Problem statement - Look below for the line that has "ConstAtom_eqb x y". Set down the lines from there through the line that has "Record PVInfo : Type", exactly as written.
※
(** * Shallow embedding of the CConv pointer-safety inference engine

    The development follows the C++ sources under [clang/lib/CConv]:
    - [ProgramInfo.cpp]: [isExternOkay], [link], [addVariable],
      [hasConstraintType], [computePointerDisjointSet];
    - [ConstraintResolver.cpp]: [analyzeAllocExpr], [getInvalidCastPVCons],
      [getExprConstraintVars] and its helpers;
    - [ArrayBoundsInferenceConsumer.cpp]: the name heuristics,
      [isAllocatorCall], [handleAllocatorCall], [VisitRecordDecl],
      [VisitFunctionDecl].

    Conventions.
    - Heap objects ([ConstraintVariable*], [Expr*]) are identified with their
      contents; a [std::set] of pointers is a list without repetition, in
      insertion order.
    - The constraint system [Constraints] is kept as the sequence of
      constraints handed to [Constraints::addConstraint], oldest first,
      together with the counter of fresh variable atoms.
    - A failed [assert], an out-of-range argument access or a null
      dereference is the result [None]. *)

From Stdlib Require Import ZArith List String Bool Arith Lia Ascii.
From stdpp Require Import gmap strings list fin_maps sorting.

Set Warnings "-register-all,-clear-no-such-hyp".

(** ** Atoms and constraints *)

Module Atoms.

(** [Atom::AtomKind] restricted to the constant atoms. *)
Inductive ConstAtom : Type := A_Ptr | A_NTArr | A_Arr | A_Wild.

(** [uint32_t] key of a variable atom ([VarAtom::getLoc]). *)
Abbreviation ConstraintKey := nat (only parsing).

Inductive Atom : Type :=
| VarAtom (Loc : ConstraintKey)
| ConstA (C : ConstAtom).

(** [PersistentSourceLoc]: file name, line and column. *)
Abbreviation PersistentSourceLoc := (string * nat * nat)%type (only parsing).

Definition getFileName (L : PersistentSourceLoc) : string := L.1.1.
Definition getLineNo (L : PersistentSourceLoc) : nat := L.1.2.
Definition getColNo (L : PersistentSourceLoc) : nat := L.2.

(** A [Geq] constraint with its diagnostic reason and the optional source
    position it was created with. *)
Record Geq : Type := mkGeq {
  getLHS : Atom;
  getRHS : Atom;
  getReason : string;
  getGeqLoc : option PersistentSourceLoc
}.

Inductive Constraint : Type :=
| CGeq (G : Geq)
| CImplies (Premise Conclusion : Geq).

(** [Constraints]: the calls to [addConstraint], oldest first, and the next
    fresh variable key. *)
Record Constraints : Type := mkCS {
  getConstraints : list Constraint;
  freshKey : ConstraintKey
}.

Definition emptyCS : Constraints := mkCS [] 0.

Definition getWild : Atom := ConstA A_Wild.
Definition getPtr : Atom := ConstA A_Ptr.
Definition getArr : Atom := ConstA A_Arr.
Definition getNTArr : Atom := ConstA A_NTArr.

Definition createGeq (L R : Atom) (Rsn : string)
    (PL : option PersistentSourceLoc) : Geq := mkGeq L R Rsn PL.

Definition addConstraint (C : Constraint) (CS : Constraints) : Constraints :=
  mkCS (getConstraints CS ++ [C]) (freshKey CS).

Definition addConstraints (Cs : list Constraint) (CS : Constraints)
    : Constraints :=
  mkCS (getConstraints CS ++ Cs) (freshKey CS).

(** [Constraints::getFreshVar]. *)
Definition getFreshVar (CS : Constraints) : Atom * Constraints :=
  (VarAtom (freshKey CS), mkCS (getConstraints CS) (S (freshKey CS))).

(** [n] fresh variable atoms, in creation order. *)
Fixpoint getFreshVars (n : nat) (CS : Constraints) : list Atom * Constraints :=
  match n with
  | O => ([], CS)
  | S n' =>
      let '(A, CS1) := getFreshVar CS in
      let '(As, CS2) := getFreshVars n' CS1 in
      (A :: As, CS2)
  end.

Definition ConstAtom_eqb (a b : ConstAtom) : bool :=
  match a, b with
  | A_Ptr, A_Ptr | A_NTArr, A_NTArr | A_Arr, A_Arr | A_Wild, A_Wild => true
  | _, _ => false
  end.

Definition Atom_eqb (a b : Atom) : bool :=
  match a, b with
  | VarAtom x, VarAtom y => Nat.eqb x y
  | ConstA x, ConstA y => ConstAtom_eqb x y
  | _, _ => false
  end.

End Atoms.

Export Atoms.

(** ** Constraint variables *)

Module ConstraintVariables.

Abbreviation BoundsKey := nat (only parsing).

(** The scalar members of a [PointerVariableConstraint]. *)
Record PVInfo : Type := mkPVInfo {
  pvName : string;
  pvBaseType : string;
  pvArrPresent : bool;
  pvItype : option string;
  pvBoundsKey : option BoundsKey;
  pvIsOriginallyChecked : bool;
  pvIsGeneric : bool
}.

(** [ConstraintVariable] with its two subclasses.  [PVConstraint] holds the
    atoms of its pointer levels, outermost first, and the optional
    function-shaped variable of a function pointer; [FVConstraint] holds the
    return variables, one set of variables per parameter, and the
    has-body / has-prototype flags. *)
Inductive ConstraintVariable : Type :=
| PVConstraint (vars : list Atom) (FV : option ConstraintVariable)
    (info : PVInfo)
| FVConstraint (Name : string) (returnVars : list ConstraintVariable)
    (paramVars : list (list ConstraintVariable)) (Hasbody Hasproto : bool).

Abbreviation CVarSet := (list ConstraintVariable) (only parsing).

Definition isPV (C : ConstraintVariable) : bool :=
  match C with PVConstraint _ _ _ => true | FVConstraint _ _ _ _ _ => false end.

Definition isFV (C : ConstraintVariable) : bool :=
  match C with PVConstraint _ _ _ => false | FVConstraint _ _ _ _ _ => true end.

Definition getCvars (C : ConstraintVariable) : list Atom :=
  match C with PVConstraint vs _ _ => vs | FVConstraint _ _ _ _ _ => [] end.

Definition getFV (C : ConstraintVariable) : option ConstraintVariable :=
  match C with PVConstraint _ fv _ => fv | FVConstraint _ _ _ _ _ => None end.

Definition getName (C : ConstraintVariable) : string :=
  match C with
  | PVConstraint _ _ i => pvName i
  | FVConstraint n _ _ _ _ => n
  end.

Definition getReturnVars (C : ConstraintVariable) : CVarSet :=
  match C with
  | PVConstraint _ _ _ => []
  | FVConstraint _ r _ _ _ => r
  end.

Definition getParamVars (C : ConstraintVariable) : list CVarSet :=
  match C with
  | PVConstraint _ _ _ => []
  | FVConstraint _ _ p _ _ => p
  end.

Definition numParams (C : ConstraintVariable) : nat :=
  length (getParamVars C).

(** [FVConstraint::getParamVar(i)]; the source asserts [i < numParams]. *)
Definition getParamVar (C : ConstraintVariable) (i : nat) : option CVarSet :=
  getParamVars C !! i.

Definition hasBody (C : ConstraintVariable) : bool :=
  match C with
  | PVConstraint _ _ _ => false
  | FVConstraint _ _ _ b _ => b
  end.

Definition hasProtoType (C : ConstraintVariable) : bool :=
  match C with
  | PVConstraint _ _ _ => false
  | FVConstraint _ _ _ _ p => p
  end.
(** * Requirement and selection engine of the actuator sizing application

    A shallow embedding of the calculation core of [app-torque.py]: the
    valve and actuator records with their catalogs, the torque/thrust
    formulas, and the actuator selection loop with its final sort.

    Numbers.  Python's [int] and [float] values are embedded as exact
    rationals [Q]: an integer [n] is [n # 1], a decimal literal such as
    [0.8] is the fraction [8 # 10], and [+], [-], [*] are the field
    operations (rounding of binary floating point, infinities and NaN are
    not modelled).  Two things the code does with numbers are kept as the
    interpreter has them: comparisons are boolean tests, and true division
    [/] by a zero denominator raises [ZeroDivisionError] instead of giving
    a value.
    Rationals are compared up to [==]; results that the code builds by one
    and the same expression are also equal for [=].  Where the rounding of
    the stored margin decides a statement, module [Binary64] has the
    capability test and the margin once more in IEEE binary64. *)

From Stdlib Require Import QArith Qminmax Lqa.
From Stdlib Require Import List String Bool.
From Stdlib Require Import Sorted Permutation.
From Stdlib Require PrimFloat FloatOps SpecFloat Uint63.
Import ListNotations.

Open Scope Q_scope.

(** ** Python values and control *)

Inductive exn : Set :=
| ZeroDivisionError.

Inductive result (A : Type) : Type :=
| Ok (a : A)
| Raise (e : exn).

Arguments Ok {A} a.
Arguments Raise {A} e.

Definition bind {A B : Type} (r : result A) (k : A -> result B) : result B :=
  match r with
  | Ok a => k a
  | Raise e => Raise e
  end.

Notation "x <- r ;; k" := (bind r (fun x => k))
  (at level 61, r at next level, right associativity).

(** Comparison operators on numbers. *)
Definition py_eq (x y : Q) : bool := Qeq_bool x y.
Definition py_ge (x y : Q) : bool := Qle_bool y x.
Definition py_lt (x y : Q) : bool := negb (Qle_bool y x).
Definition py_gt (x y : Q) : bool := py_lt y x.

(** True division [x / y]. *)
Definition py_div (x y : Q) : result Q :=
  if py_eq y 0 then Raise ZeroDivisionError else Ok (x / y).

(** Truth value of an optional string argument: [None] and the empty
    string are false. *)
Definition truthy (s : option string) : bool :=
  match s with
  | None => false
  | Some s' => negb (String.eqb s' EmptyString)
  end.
※
Exercise result -
  | ConstA x, ConstA y => ConstAtom_eqb x y
  | _, _ => false
  end.

End Atoms.

Export Atoms.

(** ** Constraint variables *)

Module ConstraintVariables.

Abbreviation BoundsKey := nat (only parsing).

(** The scalar members of a [PointerVariableConstraint]. *)
Record PVInfo : Type := mkPVInfo {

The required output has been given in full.